TASK TO CARRY OUT:
For the listing below, print exactly the lines from the line with "generate_embedding : str" to the line with "validate_response response_data.", both included, and nothing beyond them.

DATA SECTION:

(** [generate_response]; [now] is [datetime.now().isoformat()]. *)
Definition generate_response (self : t) (now : str) (q : str)
           (search_results : SearchResults) : result Response :=
  context ← _build_context search_results;
  let prompt := _build_prompt q context in
  let answer :=
    match client_generate (client self) (model_name self) prompt
                          generate_options with
    | Ok response => strip response
    | Raise e => lit "Error generating response: " ++ str_of_exn e
    end in
  sources ← extract_sources search_results;
  Ok {| answer := answer; sources := sources; query := q; timestamp := now |}.

(** [model['name']] *)
Definition entry_name (m : ModelEntry) : result str :=
  match name m with
  | Some n => Ok n
  | None => Raise (KeyError (lit "name"))
  end.

(** [[model['name'] for model in models.get('models', [])]] *)
Fixpoint model_names (entries : list ModelEntry) : result (list str) :=
  match entries with
  | [] => Ok []
  | m :: rest =>
      n ← entry_name m;
      ns ← model_names rest;
      Ok (n :: ns)
  end.

(** The [any(...)] over the listed names. *)
Definition model_available (self : t) (names : list str) : bool :=
  existsb (fun n => contains n (model_name self)
                    || startswith n (model_name self)) names.

Definition check_ollama_available (self : t) : bool :=
  match
    (reply ← client_list (client self);
     names ← model_names (default [] (models reply));
     Ok (model_available self names))
  with
  | Ok b => b
  | Raise _ => false
  end.

End RAGPipeline.

(** ** The query route *)

Module QueryRoute.

Import VectorStore RAGPipeline.

Record QueryRequest := {
  request_query : str;
  top_k : option Z
}.

(** The services the route calls besides the pipeline: the embedding
    model, the nearest-neighbour query of the collection, the clock and
    the configured default for [top_k]. *)
Record Services := {
  generate_embedding : str -> result (list Float64.float);
  search : Collection -> list Float64.float -> Z -> result SearchResults;
  now : str;
  top_k_results : Z
}.

(** Construction of the [QueryResponse] model: the only constraint a well-typed
    response can violate is the range of [relevance_score], [ge=0.0] and
    [le=1.0], which NaN fails as well. *)
Definition validate_response (r : Response) : result Response :=
  if forallb (fun s => SFleb Float64.zero (relevance_score s)
                       && SFleb (relevance_score s) Float64.one) (sources r)
  then Ok r
  else Raise (ValidationError (lit "relevance_score out of range")).

Definition no_documents_detail : str :=
  lit "No documents have been indexed yet. Please upload documents first.".

(** The body of the [try] block. *)
Definition query_body (services : Services) (rag : RAGPipeline.t)
           (collection : Collection) (request : QueryRequest)
  : result Response :=
  if (get_chunk_count collection =? 0)%Z then
    Raise (HTTPException 400%Z no_documents_detail)
  else
    query_embedding ← generate_embedding services (request_query request);
    let k := match top_k request with
             | Some k => if (k =? 0)%Z then top_k_results services else k
             | None => top_k_results services
             end in
    search_results ← search services collection query_embedding k;
    response_data ← generate_response rag (now services)
                      (request_query request) search_results;
    validate_response response_data.

(** [query_documents]: [HTTPException] passes through, anything else
    becomes a 500. *)
Definition query_documents (services : Services) (rag : RAGPipeline.t)
           (collection : Collection) (request : QueryRequest)
  : result Response :=
  match query_body services rag collection request with
  | Ok r => Ok r
  | Raise (HTTPException c d) => Raise (HTTPException c d)
  | Raise e =>
      Raise (HTTPException 500%Z (lit "Failed to process query: " ++ str_of_exn e))
  end.

End QueryRoute.

(** ** [DocumentProcessor]: extraction and [process_document] *)

Module Extraction.

Import DocumentProcessor.

(** What extraction reads through the standard library and pypdf:
    [str.lower], [os.path.splitext], the texts of the pages of
    [PdfReader(path)] and the content of a UTF-8 text file.  The two
    readers raise when the file cannot be opened or decoded. *)
Record Files := {
  lower : str -> str;
  splitext : str -> str * str;
  pdf_pages : str -> result (list str);
  read_text : str -> result str
}.

(** The text accumulated over [reader.pages], starting from the empty
    string: each page's text followed by a newline. *)
Definition pages_text (pages : list str) : str :=
  fold_left (fun text page => text ++ page ++ [10%N]) pages [].

Definition _extract_from_pdf (files : Files) (file_path : str) : result str :=
  match pdf_pages files file_path with
  | Ok pages => Ok (strip (pages_text pages))
  | Raise e =>
      Raise (ValueError (lit "Failed to extract text from PDF: " ++ str_of_exn e))
  end.

Definition _extract_from_text (files : Files) (file_path : str) : result str :=
  match read_text files file_path with
  | Ok content => Ok (strip content)
  | Raise e =>
      Raise (ValueError (lit "Failed to read text file: " ++ str_of_exn e))
  end.

Definition extract_text (files : Files) (file_path : str) : result str :=
  let ext := snd (splitext files (lower files file_path)) in
  if bool_decide (ext = lit ".pdf") then _extract_from_pdf files file_path
  else if bool_decide (ext ∈ [lit ".txt"; lit ".md"]) then
    _extract_from_text files file_path
  else Raise (ValueError (lit "Unsupported file format: " ++ ext)).

(** [ALLOWED_EXTENSIONS] of [app/utils/file_handlers.py] *)
Definition ALLOWED_EXTENSIONS : list str := [lit ".txt"; lit ".md"; lit ".pdf"].

Definition validate_file_extension (files : Files) (filename : str) : bool :=
  let ext := snd (splitext files (lower files filename)) in
  bool_decide (ext ∈ ALLOWED_EXTENSIONS).

(** The metadata dictionary of [process_document]. *)
Record DocumentMetadata := {
  document_id : str;
  filename : str;
  chunk_count : Z;
  upload_time : str;
  file_path : str
}.
(** X14: [Handle] panics only in state-table mode, for a client that
    passed the rate limit, and only out of the resolver: the remote
    address has no colon, or the state command failed, or [lookup]
    panicked.  Nothing but the close of the connection has then
    happened. *)
Theorem Handle_panics_only_in_resolver
    (pfctl : string * option error) (h : redirectHandler) (conn : Conn) (v : string) :
  snd (Handle ipText pfctl h conn) = Panic v ->
  tproxy (md h) = false
  /\ checkRateLimit h (RemoteAddr conn) = true
  /\ fst (Handle ipText pfctl h conn) = [ConnClose]
  /\ (net.has (net.Text (RemoteAddr conn)) ":" = false
      \/ snd pfctl <> None
      \/ exists host port, lookup host port (fst pfctl) = Panic v).
Proof.
  unfold Handle, handleBody, originalDst, getOriginalDstAddr.
  destruct (checkRateLimit h (RemoteAddr conn)); cbn [negb]; [|discriminate].
  destruct (tproxy (md h)).
  { destruct (dispatch h conn (LocalAddr conn)). discriminate. }
  destruct (LocalToRemote pfctl (net.Text (RemoteAddr conn))) as [[[host port] err]|w] eqn:Hl;
    cbn [bind].
  { destruct err; [discriminate|]. cbn.
    destruct (dispatch h conn _). discriminate. }
  cbn. intros [= ->]. repeat split.
  unfold LocalToRemote in Hl.
  destruct (nth_error (strings.Split (net.Text (RemoteAddr conn)) ":") 1) as [s1|] eqn:H1.
  - rewrite (index_nth_error _ _ _ H1) in Hl. cbn [bind] in Hl.
    pose proof (Split_nonempty (net.Text (RemoteAddr conn)) ":") as Hne.
    destruct (strings.Split (net.Text (RemoteAddr conn)) ":") as [|s0 ss]; [contradiction|].
    cbn [index nth_error bind] in Hl.
    destruct pfctl as [out [e|]]; [right; left; discriminate|].
    right. right. cbn [PfctlLookup fst] in *.
    destruct (lookup s0 (fst (strconv.Atoi s1)) out) as [[[a b] c]|w] eqn:Hlk.
    + cbn [bind] in Hl. destruct c; discriminate Hl.
    + cbn [bind] in Hl. injection Hl as ->. now exists s0, (fst (strconv.Atoi s1)).
  - left. now apply Split_one_piece.
Qed.

(** X15: on the TLS path the upstream gets the whole stream of the
    client, the ClientHello that was read for its server name
    included, in order: the transport's client side delivers exactly
    the input. *)
Theorem Handle_tls_relays_whole_stream
    (pfctl : string * option error) (h : redirectHandler) (conn : Conn)
    (dstAddr : net.Addr) (host : string) (cc : Upstream) :
  checkRateLimit h (RemoteAddr conn) = true ->
  originalDst ipText pfctl h conn = Return (Ok dstAddr) ->
  sniffing (md h) = true ->
  beginsWithHandshakeHeader (input conn) = true ->
  snd (getServerName (input conn)) = Ok host ->
  bypassed h (httpsHost host dstAddr) = false ->
  router h "tcp" (httpsHost host dstAddr) = Ok cc ->
  Handle ipText pfctl h conn
  = ([Dial "tcp" (httpsHost host dstAddr);
      Transport (mkTransport (input conn) (reply cc)); UpClose; ConnClose],
     Return None).
Proof.
  intros Hrate Hdst Hsniff Htls Hname Hbypass Hdial.
  assert (Hlen : RecordHeaderLen <= String.length (input conn)).
  { unfold beginsWithHandshakeHeader in Htls.
    destruct (Nat.leb_spec RecordHeaderLen (String.length (input conn)));
      [assumption | discriminate Htls]. }
  unfold Handle, handleBody. rewrite Hrate, Hdst. cbn [negb].
  unfold dispatch. rewrite Hsniff, (sniff_whole_header _ Hlen), Htls.
  unfold handleHTTPS. rewrite take_drop.
  destruct (getServerName (input conn)) as [n r]. cbn [snd] in Hname. subst r.
  pose proof (read_replay n (io.take RecordHeaderLen (input conn))
                (io.drop RecordHeaderLen (input conn))) as Hreplay.
  destruct (io.read n _ _) as [[buf front] live].
  rewrite take_drop, append_assoc in Hreplay.
  now rewrite Hbypass, Hdial, Hreplay.
Qed.

(** X16: without sniffing, and with sniffing on a stream that fills
    the header array and is neither TLS nor HTTP, the original
    destination is dialled on its own network and the transport's
    client side delivers exactly the input. *)
Theorem Handle_opaque_relays_input
    (pfctl : string * option error) (h : redirectHandler) (conn : Conn)
    (dstAddr : net.Addr) (cc : Upstream) :
  checkRateLimit h (RemoteAddr conn) = true ->
  originalDst ipText pfctl h conn = Return (Ok dstAddr) ->
  sniffing (md h) = false
  \/ (RecordHeaderLen <= String.length (input conn)
      /\ beginsWithHandshakeHeader (input conn) = false
      /\ parsesAsRequest (input conn) = false) ->
  bypassed h (net.Text dstAddr) = false ->
  router h (net.Network dstAddr) (net.Text dstAddr) = Ok cc ->
  Handle ipText pfctl h conn
  = ([Dial (net.Network dstAddr) (net.Text dstAddr);
      Transport (mkTransport (input conn) (reply cc)); UpClose; ConnClose],
     Return None).
Proof.
  intros Hrate Hdst Hpath Hbypass Hdial.
  unfold Handle, handleBody. rewrite Hrate, Hdst. cbn [negb].
  unfold dispatch.
  destruct Hpath as [Hoff | [Hlen [Htls Hparse]]].
  - rewrite Hoff. unfold relay. now rewrite Hbypass, Hdial.
  - destruct (sniffing (md h)); [|unfold relay; now rewrite Hbypass, Hdial].
    rewrite (sniff_whole_header _ Hlen), Htls.
    unfold parsesAsRequest in Hparse.
    destruct (ReadRequest (input conn)) as [n r]. cbn [snd] in Hparse.
    pose proof (read_replay n (io.take RecordHeaderLen (input conn))
                  (io.drop RecordHeaderLen (input conn))) as Hreplay.
    destruct (io.read n _ _) as [[buf front] live].
    rewrite take_drop in Hreplay.
    destruct r; [discriminate Hparse|].
    unfold relay. now rewrite Hbypass, Hdial, Hreplay.
Qed.

(** X17: what [handleHTTP] parses is what the sniffer parsed: on the
    HTTP path the second [http.ReadRequest] reads the same octets (the
    input, with the zeros of a short read) and gives a request again,
    so the handler's return of a parse error is never taken there. *)
Theorem sniff_http_request_parses_again (s front live : string) :
  sniff s = (HTTP, front, live) ->
  front ++ live = s ++ io.zeros (RecordHeaderLen - String.length s)
  /\ exists req, snd (ReadRequest (front ++ live)) = Ok req.
Proof.
  intros Hs.
  pose proof (sniff_delivers s) as Hd. unfold delivered in Hd. rewrite Hs in Hd.
  split; [exact Hd|]. rewrite Hd.
  unfold sniff, io.ReadFull in Hs.
  unfold io.read at 1 in Hs. cbn [append String.length] in Hs.
  rewrite drop_empty, Nat.sub_0_r, append_empty in Hs.
  rewrite header_replay in Hs.
  destruct (isTLS _ _); [discriminate Hs|].
  destruct (ReadRequest (s ++ io.zeros (RecordHeaderLen - String.length s))) as [n r].
  destruct (io.read n _ _) as [[buf front2] live2].
  destruct r as [req|e]; [|discriminate Hs].
  now exists req.
Qed.

(** X18: a stream that ends before it fills the header array is never
    taken for TLS, whatever its octets; it is HTTP or opaque as the
    parser decides on the stream followed by the zeros of the array. *)
Theorem sniff_short_stream (s : string) :
  String.length s < RecordHeaderLen ->
  fst (fst (sniff s))
  = if parsesAsRequest (s ++ io.zeros (RecordHeaderLen - String.length s))
    then HTTP else Opaque.
Proof.
  intros Hlt. unfold sniff.
  pose proof (isTLS_header s) as Htls.
  pose proof (header_replay RecordHeaderLen s) as Hhdr.
  unfold io.ReadFull in *. unfold io.read at 1 in Htls. unfold io.read at 1.
  cbn [append String.length] in *.
  rewrite drop_empty, Nat.sub_0_r, append_empty.
  rewrite Htls. unfold beginsWithHandshakeHeader.
  destruct (Nat.leb_spec RecordHeaderLen (String.length s)); [lia|]. cbn [andb].
  rewrite Hhdr. unfold parsesAsRequest.
  destruct (ReadRequest (s ++ io.zeros (RecordHeaderLen - String.length s))) as [n r].
  destruct (io.read n _ _) as [[buf front2] live2].
  destruct r; reflexivity.
Qed.

(** X19: in state-table mode, for a client [host:port] and a state
    command that ran, a table with no established line matching the
    client ends the connection with the resolution error, logged and
    returned; nothing is dialled. *)
Theorem Handle_resolution_error
    (h : redirectHandler) (conn : Conn) (host : string) (port : Z) (out : string) :
  tproxy (md h) = false ->
  checkRateLimit h (RemoteAddr conn) = true ->
  net.Text (RemoteAddr conn) = host ++ ":" ++ strconv.Itoa port ->
  net.has host ":" = false ->
  (- 2 ^ 63 <= port <= 2 ^ 63 - 1)%Z ->
  (forall line, In line (strings.Split out "010") ->
     established line && matchesKey host port line = false) ->
  Handle ipText (out, None) h conn
  = ([LogError (Errorf "could not resolve original destination"); ConnClose],
     Return (Some (Errorf "could not resolve original destination"))).
Proof.
  intros Hmode Hrate Hremote Hhost Hport Hno.
  unfold Handle, handleBody, originalDst, getOriginalDstAddr.
  rewrite Hrate, Hmode, Hremote. cbn [negb].
  rewrite (LocalToRemote_host_port host port out Hhost Hport).
  unfold lookup. rewrite (lookupLines_no_match _ _ _ Hno). reflexivity.
Qed.

(** X20: in state-table mode without sniffing, for a client
    [host:port] whose line is the first of the table, the handler dials
    the destination of that line, the host as [net.ParseIP] prints it
    and the port in decimal, and relays the input to it. *)
Theorem Handle_resolves_client
    (h : redirectHandler) (conn : Conn) (host : string) (port : Z)
    (line rest dhost dport : string) (cc : Upstream) :
  tproxy (md h) = false ->
  sniffing (md h) = false ->
  checkRateLimit h (RemoteAddr conn) = true ->
  net.Text (RemoteAddr conn) = host ++ ":" ++ strconv.Itoa port ->
  net.has host ":" = false ->
  (- 2 ^ 63 <= port <= 2 ^ 63 - 1)%Z ->
  net.has line "010" = false ->
  strings.Contains line "ESTABLISHED:ESTABLISHED" = true ->
  strings.Contains line (host ++ ":" ++ strconv.Itoa port) = true ->
  nth_error (strings.Fields line) 4 = Some (dhost ++ ":" ++ dport) ->
  net.has dhost ":" = false ->
  net.has dport ":" = false ->
  let dst := net.JoinHostPort (ipText dhost) (strconv.Itoa (convertPortToInt dport)) in
  bypassed h dst = false ->
  router h "tcp" dst = Ok cc ->
  Handle ipText (line ++ String "010" rest, None) h conn
  = ([Dial "tcp" dst; Transport (mkTransport (input conn) (reply cc));
      UpClose; ConnClose], Return None).
Proof.
  intros Hmode Hsniff Hrate Hremote Hhost Hport Hnl Htag Hkey Hf Hdh Hdp dst Hbypass Hdial.
  unfold Handle, handleBody, originalDst, getOriginalDstAddr.
  rewrite Hrate, Hmode, Hremote. cbn [negb].
  rewrite (LocalToRemote_host_port host port _ Hhost Hport).
  rewrite (lookup_colon_line host port line rest dhost dport Hnl Htag Hkey Hf Hdh Hdp).
  cbn [bind]. unfold dispatch. rewrite Hsniff. unfold relay, net.TCPAddr.
  cbn [net.Text net.Network]. fold dst. now rewrite Hbypass, Hdial.
Qed.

ANSWER BOX:
  generate_embedding : str -> result (list Float64.float);
  search : Collection -> list Float64.float -> Z -> result SearchResults;
  now : str;
  top_k_results : Z
}.

(** Construction of the [QueryResponse] model: the only constraint a well-typed
    response can violate is the range of [relevance_score], [ge=0.0] and
    [le=1.0], which NaN fails as well. *)
Definition validate_response (r : Response) : result Response :=
  if forallb (fun s => SFleb Float64.zero (relevance_score s)
                       && SFleb (relevance_score s) Float64.one) (sources r)
  then Ok r
  else Raise (ValidationError (lit "relevance_score out of range")).

Definition no_documents_detail : str :=
  lit "No documents have been indexed yet. Please upload documents first.".

(** The body of the [try] block. *)
Definition query_body (services : Services) (rag : RAGPipeline.t)
           (collection : Collection) (request : QueryRequest)
  : result Response :=
  if (get_chunk_count collection =? 0)%Z then
    Raise (HTTPException 400%Z no_documents_detail)
  else
    query_embedding ← generate_embedding services (request_query request);
    let k := match top_k request with
             | Some k => if (k =? 0)%Z then top_k_results services else k
             | None => top_k_results services
             end in
    search_results ← search services collection query_embedding k;
    response_data ← generate_response rag (now services)
                      (request_query request) search_results;
    validate_response response_data.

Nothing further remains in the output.